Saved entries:

(** On a well-formed grid with fewer than 99999 words [solve] returns: an
    assignment or None, never an exception. *)
Lemma solve_returns c :
  WfCrossword c -> overlaps_in_range c ->
  (Z.of_nat (List.length (words c)) < 99999)%Z ->
  returns (solve c).
Proof.
  intros Hwf Hr Hw. unfold returns, solve.
  set (d := enforce_node_consistency (init_domains c)).
  assert (Hk : keys d = variables c).
  { unfold d. rewrite (shrinks_keys _ _ (enforce_node_consistency_shrinks _)).
    apply keys_init_domains. }
  assert (Hl : length_ok d) by apply enforce_node_consistency_length_ok.
  assert (Hs : small_domains d).
  { apply (shrinks_small _ _ (enforce_node_consistency_shrinks _)).
    intros v s G. apply dict_get_entry in G. unfold init_domains in G.
    apply in_map_iff in G. destruct G as (v' & [= _ <-] & _). exact Hw. }
  destruct (ac3_returns c d Hr Hl) as [[b d'] A].
  { rewrite Hk. apply incl_refl. }
  rewrite A. cbn [bind].
  pose proof (ac3_shrinks _ _ _ _ _ A) as Hsh.
  assert (B : returns (backtrack c d' (backtrack_fuel d') [])).
  { unfold returns.
    destruct (backtrack c d' (backtrack_fuel d') []) as [r|e|] eqn:B;
      [eauto | exfalso | exfalso].
    - revert B. apply backtrack_no_raise; auto.
      + eauto using shrinks_length_ok.
      + rewrite (shrinks_keys _ _ Hsh), Hk. apply incl_refl.
      + eauto using shrinks_small.
      + intros v w G. discriminate.
    - revert B. apply backtrack_terminates. unfold unassigned, backtrack_fuel, keys.
      pose proof (filter_length_le (fun v => negb (dict_mem ([] : Assignment) v))
                                   (map fst d')).
      rewrite length_map in H. lia. }
  destruct B as [[[found a] evs] ->]. cbn [bind]. eauto.
Qed.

Work item: An exact transcription of the data above is required.

Answer to the problem:
(** On a well-formed grid with fewer than 99999 words [solve] returns: an
    assignment or None, never an exception. *)
Lemma solve_returns c :
  WfCrossword c -> overlaps_in_range c ->
  (Z.of_nat (List.length (words c)) < 99999)%Z ->
  returns (solve c).
Proof.
  intros Hwf Hr Hw. unfold returns, solve.
  set (d := enforce_node_consistency (init_domains c)).
  assert (Hk : keys d = variables c).
  { unfold d. rewrite (shrinks_keys _ _ (enforce_node_consistency_shrinks _)).
    apply keys_init_domains. }
  assert (Hl : length_ok d) by apply enforce_node_consistency_length_ok.
  assert (Hs : small_domains d).
  { apply (shrinks_small _ _ (enforce_node_consistency_shrinks _)).
    intros v s G. apply dict_get_entry in G. unfold init_domains in G.
    apply in_map_iff in G. destruct G as (v' & [= _ <-] & _). exact Hw. }
  destruct (ac3_returns c d Hr Hl) as [[b d'] A].
  { rewrite Hk. apply incl_refl. }
  rewrite A. cbn [bind].
  pose proof (ac3_shrinks _ _ _ _ _ A) as Hsh.
  assert (B : returns (backtrack c d' (backtrack_fuel d') [])).
  { unfold returns.
    destruct (backtrack c d' (backtrack_fuel d') []) as [r|e|] eqn:B;
      [eauto | exfalso | exfalso].
    - revert B. apply backtrack_no_raise; auto.
      + eauto using shrinks_length_ok.
      + rewrite (shrinks_keys _ _ Hsh), Hk. apply incl_refl.
      + eauto using shrinks_small.
      + intros v w G. discriminate.
    - revert B. apply backtrack_terminates. unfold unassigned, backtrack_fuel, keys.
      pose proof (filter_length_le (fun v => negb (dict_mem ([] : Assignment) v))
                                   (map fst d')).
      rewrite length_map in H. lia. }
  destruct B as [[[found a] evs] ->]. cbn [bind]. eauto.
Qed.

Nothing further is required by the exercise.